In a study of Asadpour et al. compared oral acetaminophen with oral ibuprofen on closure of PDA in premature neonates. This study concluded equal or better results in acetaminophen group, but in our study, the result of the first course of treatment did not demonstrate that acetaminophen was more potent than ibuprofen but in side effects or in failer the treatment with ibuprofen choose of acetaminophen is reasonable.[27] Based on our findings, one of the parameters that could compare the effect of acetaminophen and ibuprofen on closure of PDA plus echocardiographic finding is heart rate. According to our results, each drug had the same influence on heart rate and there was no statistically significant difference between the two drugs.
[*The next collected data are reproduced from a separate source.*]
(* ===== verification/AuditTrail.v ===== *)
(** * The audit trail of the service

    The audit log over whole histories of the service: which events a request
    leaves, and that the day's file, read back and verified as the code does, is
    exactly the events of the requests that were served, in their order. *)
From S2P Require Import Prelude.
From S2P Require Import RustStr.
From S2P Require Import RustFmt.
From S2P Require Import Errors.
From S2P Require Import Types.
From S2P Require Import Interfaces.
From S2P Require Import TxDatabase.
From S2P Require Import Text.
From S2P Require Import TxScans.
From S2P Require Import Storage.
From S2P Require Import TxCache.
From S2P Require Import AppState.
From S2P Require Import Wallets.
From S2P Require Import DataValidation.
From S2P Require Import Http.
From S2P Require Import VerifiedFetch.
From S2P Require Import Runtime.
From S2P Require Import Query.
From S2P Require Import Auth.
From S2P Require Import AuthFacts.
From S2P Require Import DrtProgram.
From S2P Require Import Chain.
From S2P Require Import GrantApi.
From S2P Require Import PoolApi.
From S2P Require Import Upload.
From S2P Require Import EnclaveKey.
From S2P Require Import Credentials.
From S2P Require Import PoolViews.
From S2P Require Import SolanaRpc.
From S2P Require Import Indexer.
From S2P Require Import IndexerFacts.
From S2P Require Import Transfers.
From S2P Require Import Background.
From S2P Require Import Server.
From S2P Require Import Router.
From S2P Require Import Footprint.
From S2P Require Import Service.
From S2P Require Import Trail.
From S2P Require Import AuditLog.

Local Open Scope Z_scope.
#[local] Arguments String.append : simpl nomatch.

(** ** The events of a call *)

Definition rule_of {T K} `{RedbTxn (Db T)} (c : call T K) : rule :=
  match c with
  | CDataQuery e payload => Always (qe_audit e) DrtExecuted (Some ("drt_pool", q_pool_pda payload))
  | CCreateWallet e _ _ id => OnSuccess (re_audit e) WalletCreated (Some ("wallet", id))
  | CDeleteWallet e id => OnSuccess (re_audit e) WalletDeleted (Some ("wallet", id))
  | CSendTransaction e id _ => OnSuccess (re_audit (te_req e)) TransactionBroadcast (Some ("wallet", id))
  | CGetWalletStats e => OnSuccess (re_audit e) AdminAccess (Some ("system", "wallet-stats"))
  | CListAllWallets e _ _ => OnSuccess (re_audit e) AdminAccess (Some ("system", "list-all-wallets"))
  | CSuspendWallet e id | CActivateWallet e id => OnSuccess (re_audit e) AdminAccess (Some ("wallet", id))
  | CLogRoleChange e u _ _ => OnSuccess (re_audit e) RoleAssigned (Some ("user", u))
  | CCreateMaltaPool e _ | CCreateIobErpPool e _ => OnSuccess (pe_audit e) Types.PoolCreated None
  | CGrantRight e pool _ => OnSuccess (ge_audit e) Types.RightGranted (Some ("drt_pool", pool))
  | CRevokeGrant e pool _ => OnSuccess (ge_audit e) Types.RightRevoked (Some ("drt_pool", pool))
  | CUploadSchema e _ payload => OnSuccess (ce_audit e) SchemaUploaded (Some ("schema", us_schema_id payload))
  | CInitializePool e pool _ => OnSuccess (ce_audit e) DatasetInitialized (Some ("drt_pool", pool))
  | CIssueCredentials e pool _ =>
      OrFailure (ce_audit e) CredentialIssued CredentialIssuanceFailed (Some ("drt_pool", pool))
  | CRevokeCredentials e pool _ => OnSuccess (ce_audit e) CredentialRevoked (Some ("drt_pool", pool))
  | _ => Never
  end.
(** The system calls of its audit. *)
Definition rule_io (r : rule) : option AuditIo :=
  match r with
  | Never => None
  | OnSuccess ai _ _ | Always ai _ _ | OrFailure ai _ _ _ => Some ai
  end.
Lemma obeys_io {T} `{RedbTable T, RedbTxn (Db T)} u r ok (tr : list (Entry T)) :
  obeys u r ok tr → Forall (λ x, Some x.1.1 = rule_io r) tr.
Proof.
  assert (Ho : ∀ ai ty res, one_event u ai ty res tr → Forall (λ x, Some x.1.1 = Some ai) tr)
    by (intros ai ty res (db & ev & -> & _); by repeat constructor).
  destruct r, ok; cbn [obeys rule_io]; try (intros ->; constructor); try apply Ho.
  intros [->|Hf]; [constructor|by eapply Ho].
Qed.

Section Trail.
Context {T C K M I Sec Pub J Tls : Type} `{RedbTableLaws T, RedbTxnLaws (Db T), Lru C CacheEntry, SolanaKeys K}.
Context `{Wasmtime M I, CryptoCrates Sec Pub, JwtLaws J, UrlCrates, TlsCrates Tls}.
Context `{DbCratesLaws, AuditCrates, HashCratesLaws, SolanaLaws, SystemCrates, CsvCrates, TextCrates}.
Context `{SerdeLaws AuditEvent, Serde WalletMetadata, Serde PoolMetadata, Serde GrantRecord}.
Context `{SerdeLaws StoredTransaction, Serde (list Z), Serde (list FieldSchema), Serde Json}.
Context `{Serde DatasetFileMeta, Serde DatasetAnchor, Serde RevocationEntry, Serde JwksResponse}.
Context `{FromValue FieldType, FromValue RevocationEntry}.
Abbreviation St := (AppState T C).
Abbreviation Server := (Server (T := T) (C := C) (Sec := Sec) (J := J)).

Lemma answers_logs {A} P code (m : act St ApiError A) : logs P m → logs P (answers code m).
Proof.
  intros Hm st. destruct (Hm st) as (tr & Ha & Hp). exists tr. unfold answers. rewrite act_bind_eq.
  by destruct (m st) as [[a|x] st'].
Qed.
Lemma never_logs {A} u (m : act St ApiError A) : silent m → logs (obeys u Never) m.
Proof. intros Hm. by apply logs_silent. Qed.
Lemma run_call_logs (key : EnclaveKey Sec) (jwks : option (JwksCache J)) (c : call T K) token :
  logs (obeys (sub token) (rule_of c)) (run_call key jwks c token : act St ApiError Z).
Proof.
  destruct c; cbn [run_call rule_of];
    try (apply never_logs; first [apply silent_ret|apply silent_reading]); apply answers_logs;
    try (apply never_logs; first [apply transactions_silent|apply tx_status_silent|apply silent_reader]).
  - apply data_query_logs.
  - apply list_wallets_within.
  - apply create_wallet_logs.
  - apply get_wallet_within.
  - apply delete_wallet_logs.
  - apply balance_within.
  - apply estimate_within.
  - apply send_logs.
  - apply wallet_stats_logs.
  - apply all_wallets_logs.
  - apply audit_logs_within.
  - apply suspend_logs.
  - apply activate_logs.
  - apply role_change_logs.
  - apply create_malta_logs.
  - apply create_iob_logs.
  - apply pool_info_within.
  - apply get_drt_within.
  - apply grant_right_logs.
  - apply revoke_grant_logs.
  - apply grant_status_within.
  - apply pool_grants_within.
  - apply my_grants_within.
  - apply tx_events_within.
  - apply upload_schema_logs.
  - apply get_schema_within.
  - apply initialize_logs.
  - apply issue_logs.
  - apply revoke_logs.
  - apply revocations_within.
  - apply pool_audit_within.
  - apply pool_summary_within.
  - apply issuance_log_within.
  - apply pools_by_wallet_within.
  - apply all_pools_within.
Qed.
Lemma turn_still net (st : St) t : still st (task_turn INDEXER_ENABLED net st t).
Proof.
  destruct t as [env e|env now]; [done|]. destruct (purge_turn_confined env now st) as [Hs Hk _].
  cbn [task_turn]. split; [|done]. intros p _ _. by rewrite Hs.
Qed.

(** ** The file of a day *)

(** The day's file holds the events, signed with the key of the log. *)
Definition kept (d : string) (evs : list AuditEvent) (st : St) : Prop :=
  ∃ k, (key_kept k st ∨ audit_key st = None ∧ evs = []) ∧ day_file d k evs st.
Lemma files_kept d evs (st st' : St) :
  (∀ p, sealed p = true → in_audit p = true → files (storage st') !! p = files (storage st) !! p) →
  audit_key st' = audit_key st ∨ audit_key st' = None →
  no_char "/" d = true → kept d evs st → kept d evs st'.
Proof.
  intros Hq Hk Hd (k & Hkey & ls & Hls & Hall). exists k. split.
  - destruct Hkey as [(Hf & Hl & Hc)|[Hn He]]; [left|right; split; [by destruct Hk as [->| ->]|done]].
    split; [by rewrite Hq|]. split; [done|]. intros k' Hk'. destruct Hk as [Hk|Hk]; [apply Hc|]; congruence.
  - exists ls. split; [|done]. rewrite Hq; [done|..]; rewrite audit_file_path by done.
    + apply orb_true_iff. left. apply (ends_with_app ".jsonl" ("/data/audit/" +:+ d)).
    + apply starts_with_spec. by eexists.
Qed.
Lemma still_kept d evs (st st' : St) : no_char "/" d = true → still st st' → kept d evs st → kept d evs st'.
Proof. intros Hd [Hq Hk]. apply files_kept; [exact Hq|by left|done]. Qed.
Lemma restarted_kept d evs (s s' : Server) :
  no_char "/" d = true → restarted s s' → kept d evs (sv_state s) → kept d evs (sv_state s').
Proof. intros Hd [Hf _ Hk _]. apply files_kept; [by rewrite Hf|by right|done]. Qed.
Lemma audits_kept d tr (st st' : St) :
  no_char "/" d = true → audits tr st st' → ∀ evs, Forall (λ x : Entry T, works x.1.1) tr →
  kept d evs st → kept d (evs ++ of_day d tr) st'.
Proof.
  intros Hd. induction 1 as [st st' Hs|ai db ev st|tr tr' st1 st2 st3 _ IH1 _ IH2]; intros evs Hio Hk.
  - unfold of_day. cbn. rewrite app_nil_r. by eapply still_kept.
  - rewrite Forall_singleton in Hio. cbn in Hio. destruct Hk as (k & Hkey & Hf).
    destruct (log_key_kept ai db ev st Hio) as (k1 & Hk1 & Hkept & Hsame);
      [destruct Hkey as [|[]]; eauto|].
    assert (Hf1 : day_file d k1 evs st).
    { destruct Hkey as [Hkey|[_ ->]]; [by rewrite (Hsame k Hkey)|]. destruct Hf as (ls & Hls & Hall).
      inversion Hall; subst. by exists []. }
    exists k1. split; [by left|]. replace (of_day d [(ai, db, ev)]) with
      (if decide (fmt_ymd (a_timestamp ev) = d) then [ev] else [])
      by (unfold of_day; cbn; by destruct (decide _)).
    apply log_step_day; [done|by destruct Hio as (_ & _ & _ & ?)|done|done].
  - apply Forall_app in Hio as [Hio1 Hio2]. unfold of_day in *. rewrite fmap_app, filter_app, app_assoc. auto.
Qed.
Lemma kept_read ai d evs (st : St) :
  works ai → kept d evs st → ∃ k, (evs ≠ [] → key_kept k st) ∧
    (read_verified_events IoOk ai d st).1 = signed k <$> evs.
Proof.
  intros Hai (k & [Hk|[Hk ->]] & Hf).
  - exists k. split; [done|]. apply day_file_read; [|done]. by rewrite (key_kept_loaded ai k st Hai Hk).
  - exists k. split; [done|].
    destruct Hf as (ls & Hls & Hall). inversion Hall; subst. cbn in Hls. unfold read_verified_events.
    destruct (files (storage st) !! _) as [data|]; [|done]. cbn in Hls. by subst data.
Qed.

(** ** Histories *)

Context (audience : string) (net : NetworkConfig).
(** The audit of a request can write its log and keep its key. *)
Definition healthy (ev : event T K Sec) : Prop :=
  match ev with
  | Request _ (Ok c) => ∀ ai, rule_io (rule_of c) = Some ai → works ai
  | _ => True
  end.
(** What an event of a history, at [s] and after requests with [envs], leaves in
    the log: either an authentic token takes it to its handler and it leaves what
    the rule of the call says, in the caller's name; or it leaves nothing, and if
    it is served its call has no event. *)
Definition accounts (envs : list AuthEnv) (s : Server) (ev : event T K Sec) (es : list AuditEvent) : Prop :=
  match ev, sv_key s with
  | Request q args, Some key =>
      let ok := is_ok (serve audience key q args s).1 in
      (∃ c td need (tr : list (Entry T)), args = Ok c ∧
         (dispatch audience (public_jwk key) q (sv_jwks s)).1 = Reached (endpoint_of c) (Some td) ∧
         guard_of (endpoint_of c) = Some need ∧
         authentic (K := J) audience (public_jwk key) envs q td need ∧
         obeys (sub td) (rule_of c) ok tr ∧ es = tr.*2) ∨
      es = [] ∧ (ok = true → ∃ c, args = Ok c ∧ rule_of c = Never)
  | _, _ => es = []
  end.
Lemma unguarded_never (c : call T K) : guard_of (endpoint_of c) = None → rule_of c = Never.
Proof. by destruct c. Qed.
Lemma serve_accounts key envs (s : Server) q args :
  cache_from envs (sv_jwks s) → sv_key s = Some key → healthy (Request q args) →
  ∃ tr, audits tr (sv_state s) (sv_state (serve audience key q args s).2) ∧
    Forall (λ x : Entry T, works x.1.1) tr ∧ accounts envs s (Request q args) tr.*2.
Proof.
  intros Hc Hkey Hh. cbn [accounts healthy] in *. rewrite Hkey.
  destruct (serve_outcome audience key envs s q args Hc) as [code jwks _|c tok jwks r st _ -> Hfit Hd Hcall Hr].
  { exists []. split; [by apply AuditsNone|]. split; [constructor|by right]. }
  destruct (run_call_logs key jwks c (default no_token tok) (sv_state s)) as (tr & Ha & Ho).
  rewrite Hr in Ha, Ho. cbn [fst snd sv_state] in *. exists tr. split; [exact Ha|]. split.
  { eapply Forall_impl; [by eapply obeys_io|]. intros x Hx. by apply Hh. }
  assert (Hok : is_ok (reply_of r) = is_ok r) by (by destruct r). rewrite Hok. unfold caller in Hcall.
  destruct (guard_of (endpoint_of c)) as [need|] eqn:Hg.
  - destruct Hcall as (td & -> & Hauth). left. by exists c, td, need, tr.
  - right. rewrite (unguarded_never c Hg) in Ho. cbn in Ho. subst tr. split; [done|]. intros _.
    exists c. auto using unguarded_never.
Qed.
Lemma step_accounts d evs envs (s : Server) ev :
  no_char "/" d = true → cache_from envs (sv_jwks s) → healthy ev → kept d evs (sv_state s) →
  ∃ es, accounts envs s ev es ∧
    kept d (evs ++ filter (λ e, fmt_ymd (a_timestamp e) = d) es) (sv_state (step audience net s ev)).
Proof.
  intros Hd Hc Hh Hk. assert (Hno : ∀ s' : Server, kept d evs (sv_state s') →
    kept d (evs ++ filter (λ e, fmt_ymd (a_timestamp e) = d) []) (sv_state s')) by (intros s'; by rewrite app_nil_r).
  destruct ev as [q args|t|e r|]; cbn [step accounts].
  - destruct (sv_key s) as [key|] eqn:Hkey; [|exists []; auto].
    destruct (serve_accounts key envs s q args Hc Hkey Hh) as (tr & Ha & Hok & Hat). cbn [accounts] in Hat. rewrite Hkey in Hat.
    exists (tr.*2). split; [exact Hat|]. by eapply audits_kept.
  - exists []. split; [done|]. apply Hno. destruct (sv_key s); [|done]. eapply still_kept; [done|apply turn_still|done].
  - exists []. split; [done|]. apply Hno. eapply restarted_kept; [done|apply start_restarted|done].
  - exists []. split; [done|]. apply Hno. eapply restarted_kept; [done|by apply down_restarted|done].
Qed.

End Trail.

(** ** Examples *)

From S2P Require Import Instances.
From S2P Require Import WalletFacts.
From S2P Require Import FetchFacts.
From S2P Require Import Mean.
From S2P Require Import MeanFacts.
From S2P Require Import MeanHost.
From S2P Require Import QueryFacts.
From S2P Require Import DrtProgramFacts.
From S2P Require Import PoolFacts.
From S2P Require Import PoolExamples.
From S2P Require Import TransferFacts.

#[local] Existing Instance Service.wasm_mean.
(** A user's token for the process that starts with the secret "k". *)
#[local] Instance jwt1 : JwtCrates string := {
  from_ec_components x _ := Ok x;
  decode_header t := if bool_decide (t = "token") then Ok (Some "k1") else Err "bad";
  jwt_decode key aud iss now t :=
    if bool_decide (key = "X" ∧ t = "token") then
      Ok (mkClaims iss "al" (Some aud) now now (Some "admin") None (Some (public_jwk key1)))
    else Err "bad";
  es256_signed key t := key = "X" ∧ t = "token";
  status_display z := show_u64 z;
}.
#[local] Instance jwt1_laws : JwtLaws string.
Proof.
  split. simpl. intros key aud iss now t c. case_bool_decide as Hk; [|done]. intros [= <-]. simpl.
  destruct Hk. split_and!; auto; lia.
Qed.
(** Two processes, one after the other. *)
Definition server1 : Service.Server (T := table0) (C := lru1) (Sec := ascii) (J := string) :=
  down (storage wst0) (tx_db wst0).
Definition suspend1 : request := mkRequest MPost "/v1/admin/wallets/w1/suspend" (Some "Bearer token") auth_env0.
Definition history1 : list (event table0 bool ascii) :=
  [Request create_request (Ok create_call); Start boot0 "k"%char; Request anonymous (Ok create_call);
   Tick (NonceTick env0 5); Request create_request (Ok create_call); Stop; Start boot0 "k"%char;
   Request create_request (Ok create_call); Request suspend1 (Ok (CSuspendWallet req0 "w1"))].
Abbreviation run1 := (run (C := lru1) (M := unit) (I := Guest) (J := string) "relational-sdk" network_config_from_env server1).
Definition day1 : string := fmt_ymd (re_now req0).

(** The request before the start, the one without a token and the second creation,
    which finds a wallet, leave nothing; the key of the log outlives the process. *)
Lemma history1_log :
  a_event_type <$> (read_verified_events IoOk ai0 day1 (sv_state (run1 history1))).1 = [WalletCreated; AdminAccess].
Proof. vm_compute. reflexivity. Qed.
Our previous study was compared the therapeutic effects of low dose IV acetaminophen and oral ibuprofen, demonstrated no statistical difference between two groups.[28] In the present study, the use of oral acetaminophen was compared with oral ibuprofen, which showed the same effect.
Limitation
The small number of patients in our study is the main limitation and therefore multicenter studies are needed to collect adequate numbers of cases to resolve it.
CONCLUSION
These findings suggest that there was no significant difference between the effectiveness of oral acetaminophen and oral ibuprofen on closing of PDA, but less adverse effects and contraindication for acetaminophen make it reasonable choice for the treatment of symptomatic PDA.
Financial support and sponsorship
Nil.
Conflicts of interest
There are no conflicts of interest.
Acknowledgments
The authors would like to thank the Pediatric Department of Shahid Beheshti and Al-Zahra Hospitals for their generous support and assistance with this study.